(Records):
(* ===== verification/ToyCertificates.v ===== *)
(** * A concrete instance of the certificate functions, and the theorems at concrete inputs

    Keys are numbers, names lists of entries, times seconds.  A signature is the key
    and the digest it was made with, and a chain is accepted when a trusted
    certificate has the name and the key that issued the target, which has to be
    valid at the time of the request.  The texts of an object show a label of it. *)

From S2P Require Import Prelude CheckCall Util SymmetricCrypto XorCipher OpenSSLWrap Hash Bio Key.
From S2P Require Import Pem Asn1Time DistinguishedName Padding AsymmetricCtx AsymmetricFacts.
From S2P Require Import Extensions X509 X509Facts X509Chain Csr Crl RequestFacts Ca CaFacts.

Module ToyCertificates.
#[local] Existing Instance NamedDigests.api.
#[local] Existing Instance MemBio.api.
#[local] Existing Instance MemBio.spec.
#[local] Existing Instance XorCipher.api.
#[local] Existing Instance NumberKeys.api.
#[local] Existing Instance ListName.api.
#[local] Existing Instance ListName.spec.
#[local] Existing Instance NumberTime.api.
#[local] Existing Instance NumberTime.spec.
#[local] Existing Instance NumberKeys.key_eq_dec.

Abbreviation key := NumberKeys.key.
Abbreviation entry_list := (list (ASN1_NID * bytes)).

(** A digest context only knows what it signs with. *)
#[export] Instance dig : EvpDigestAPI NamedDigests.api := {
  EVP_MD_CTX := option (option DigestTypes * key);
  SSL_EVP_MD_CTX_create := Some None;
  SSL_EVP_MD_CTX_init := λ c, c;
  SSL_EVP_DigestInit_ex := λ _, ret (0, ());
  SSL_EVP_DigestUpdate := λ _ _, ret (0, ());
  SSL_EVP_DigestFinal_ex := ret (0, []);
}.

(** Only the set-up of a signature is used here. *)
#[export] Instance asym : AsymmetricAPI dig NumberKeys.api := {
  ENTROPY := nat;
  SSL_EVP_PKEY_sign_init := λ c, (0, c); SSL_EVP_PKEY_verify_init := λ c, (0, c);
  SSL_EVP_PKEY_encrypt_init := λ c, (0, c); SSL_EVP_PKEY_decrypt_init := λ c, (0, c);
  SSL_EVP_PKEY_sign := λ _ _ _ _, ret (0, (0, []));
  SSL_EVP_PKEY_encrypt := λ _ _ _ _, ret (0, (0, []));
  SSL_EVP_PKEY_decrypt := λ _ _ _ _, ret (0, (0, []));
  SSL_EVP_PKEY_verify := λ _ _ _, 0;
  SSL_EVP_DigestSignInit := λ m k _, (Val (1, ()), Some (m, k));
  SSL_EVP_DigestVerifyInit := λ _ _, ret (0, ());
  SSL_EVP_DigestSign := λ _ _ _, ret (0, (0, []));
  SSL_EVP_DigestVerify := λ _ _, ret (0, ());
  BIGNUM := Z; ECDSA_SIG := ();
  SSL_BN_bin2bn := λ _ _, None; SSL_BN_bn2binpad := λ _ _, (0, []);
  SSL_ECDSA_SIG_new := None; SSL_ECDSA_SIG_set0 := λ s _ _, (0, s);
  SSL_ECDSA_SIG_get0_r := λ _, None; SSL_ECDSA_SIG_get0_s := λ _, None;
  SSL_i2d_ECDSA_SIG := λ _, (0, None); SSL_d2i_ECDSA_SIG := λ _ _, None;
}.

(** ** Labels and their texts *)

Abbreviation label := (list bool).

(** An [M], and an [a] or a [b] for each bit. *)
Definition letters (l : label) : bytes := (λ c : bool, if c then Byte.x61 else Byte.x62) <$> l.
Definition base64 (l : label) : bytes := Byte.x4d :: letters l.

Definition letter (b : Byte.byte) : option bool :=
  match b with Byte.x61 => Some true | Byte.x62 => Some false | _ => None end.
(** The label in a text; the markers have no small letters. *)
Definition label_of (s : bytes) : label := base.omap letter s.

Lemma label_of_base64 l : label_of (base64 l) = l.
Proof. induction l as [|[] l IH]; [done| |]; cbn in *; by f_equal. Qed.

Lemma label_of_app s t : label_of (s ++ t) = label_of s ++ label_of t.
Proof. apply omap_app. Qed.

Lemma label_of_block B E t : label_of B = [] → label_of E = [] →
  label_of (three_lines B t E) = label_of t.
Proof.
  intros HB HE. unfold three_lines. rewrite !label_of_app, HB, HE. cbn. by rewrite !app_nil_r.
Qed.

Lemma label_of_broken s t : broken s t → label_of t = label_of s.
Proof.
  induction 1 as [|x y t Hx Hy Hb IH]; [done|]. rewrite !label_of_app, IH. done.
Qed.

Lemma base64_chars l : Forall base64_char (base64 l).
Proof.
  constructor; [by split_and!|]. induction l as [|[] l IH]; constructor; by try split_and!.
Qed.

Definition lines (s : bytes) : bytes := force [] (oiter (S (length s)) break_body (s, [])).
Lemma lines_broken s : broken s (lines s).
Proof.
  unfold lines. destruct (break_spec (S (length s)) s []) as (t & -> & Ht); [lia|done].
Qed.

Lemma base64_unblank l : unblank (base64 l).
Proof.
  destruct (head_last (base64 l)) as (c & x & y & d & Hc & Hd); [done|].
  pose proof (base64_chars l) as H. exists c, x, y, d.
  assert (Hin : c ∈ base64 l ∧ d ∈ base64 l).
  { split; [rewrite Hc; by left|rewrite Hd; apply elem_of_app; right; by left]. }
  rewrite Forall_forall in H. by destruct Hin as [[? _]%H [? _]%H].
Qed.

(** ** Certificates *)

Abbreviation cert := (cert_view entry_list key (option Z) DigestTypes).
Record certificate := mkCertificate { c_label : label; c_view : cert }.
Definition empty : cert := mkCert [] [] None 0 None None 0 [] None.
Definition update (f : cert → cert) (x : certificate) : Z * certificate :=
  (1, mkCertificate (c_label x) (f (c_view x))).

Record revocation := mkRevocation { l_label : label; l_issuer : entry_list; l_key : key }.

(** Numbers that are not between the extreme values of a [long] count as 0. *)
Definition clip (z : Z) : Z := if (- LONG_MAX <=? z) && (z <=? LONG_MAX) then z else 0.
Definition byte_count (n : Z) : Z := if n <=? 0 then 0 else Z.log2 n / 8 + 1.

(** Does [r] issue the target of the request [q], at the time of the request? *)
Definition issues (q : request certificate revocation) (r : certificate) : bool :=
  let t := c_view (q_target q) in
  bool_decide (v_issuer t = v_subject (c_view r)) &&
  bool_decide (fst <$> v_signature t = v_key (c_view r)) &&
  match q_time q, v_notBefore t, v_notAfter t with
  | Some z, Some nb, Some na => (nb <=? z) && (z <? na)
  | Some _, _, _ => false
  | None, _, _ => true
  end.
Definition accepts (q : request certificate revocation) : bool :=
  existsb (issues q) (q_trusted q).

(What you will do):
Lines from the first one above through the line containing "SSL_EVP_PKEY_verify := λ _ _ _, 0;" are to be retyped exactly, both included, and nothing more.

(Output for this exercise):
(* ===== verification/ToyCertificates.v ===== *)
(** * A concrete instance of the certificate functions, and the theorems at concrete inputs

    Keys are numbers, names lists of entries, times seconds.  A signature is the key
    and the digest it was made with, and a chain is accepted when a trusted
    certificate has the name and the key that issued the target, which has to be
    valid at the time of the request.  The texts of an object show a label of it. *)

From S2P Require Import Prelude CheckCall Util SymmetricCrypto XorCipher OpenSSLWrap Hash Bio Key.
From S2P Require Import Pem Asn1Time DistinguishedName Padding AsymmetricCtx AsymmetricFacts.
From S2P Require Import Extensions X509 X509Facts X509Chain Csr Crl RequestFacts Ca CaFacts.

Module ToyCertificates.
#[local] Existing Instance NamedDigests.api.
#[local] Existing Instance MemBio.api.
#[local] Existing Instance MemBio.spec.
#[local] Existing Instance XorCipher.api.
#[local] Existing Instance NumberKeys.api.
#[local] Existing Instance ListName.api.
#[local] Existing Instance ListName.spec.
#[local] Existing Instance NumberTime.api.
#[local] Existing Instance NumberTime.spec.
#[local] Existing Instance NumberKeys.key_eq_dec.

Abbreviation key := NumberKeys.key.
Abbreviation entry_list := (list (ASN1_NID * bytes)).

(** A digest context only knows what it signs with. *)
#[export] Instance dig : EvpDigestAPI NamedDigests.api := {
  EVP_MD_CTX := option (option DigestTypes * key);
  SSL_EVP_MD_CTX_create := Some None;
  SSL_EVP_MD_CTX_init := λ c, c;
  SSL_EVP_DigestInit_ex := λ _, ret (0, ());
  SSL_EVP_DigestUpdate := λ _ _, ret (0, ());
  SSL_EVP_DigestFinal_ex := ret (0, []);
}.

(** Only the set-up of a signature is used here. *)
#[export] Instance asym : AsymmetricAPI dig NumberKeys.api := {
  ENTROPY := nat;
  SSL_EVP_PKEY_sign_init := λ c, (0, c); SSL_EVP_PKEY_verify_init := λ c, (0, c);
  SSL_EVP_PKEY_encrypt_init := λ c, (0, c); SSL_EVP_PKEY_decrypt_init := λ c, (0, c);
  SSL_EVP_PKEY_sign := λ _ _ _ _, ret (0, (0, []));
  SSL_EVP_PKEY_encrypt := λ _ _ _ _, ret (0, (0, []));
  SSL_EVP_PKEY_decrypt := λ _ _ _ _, ret (0, (0, []));
  SSL_EVP_PKEY_verify := λ _ _ _, 0;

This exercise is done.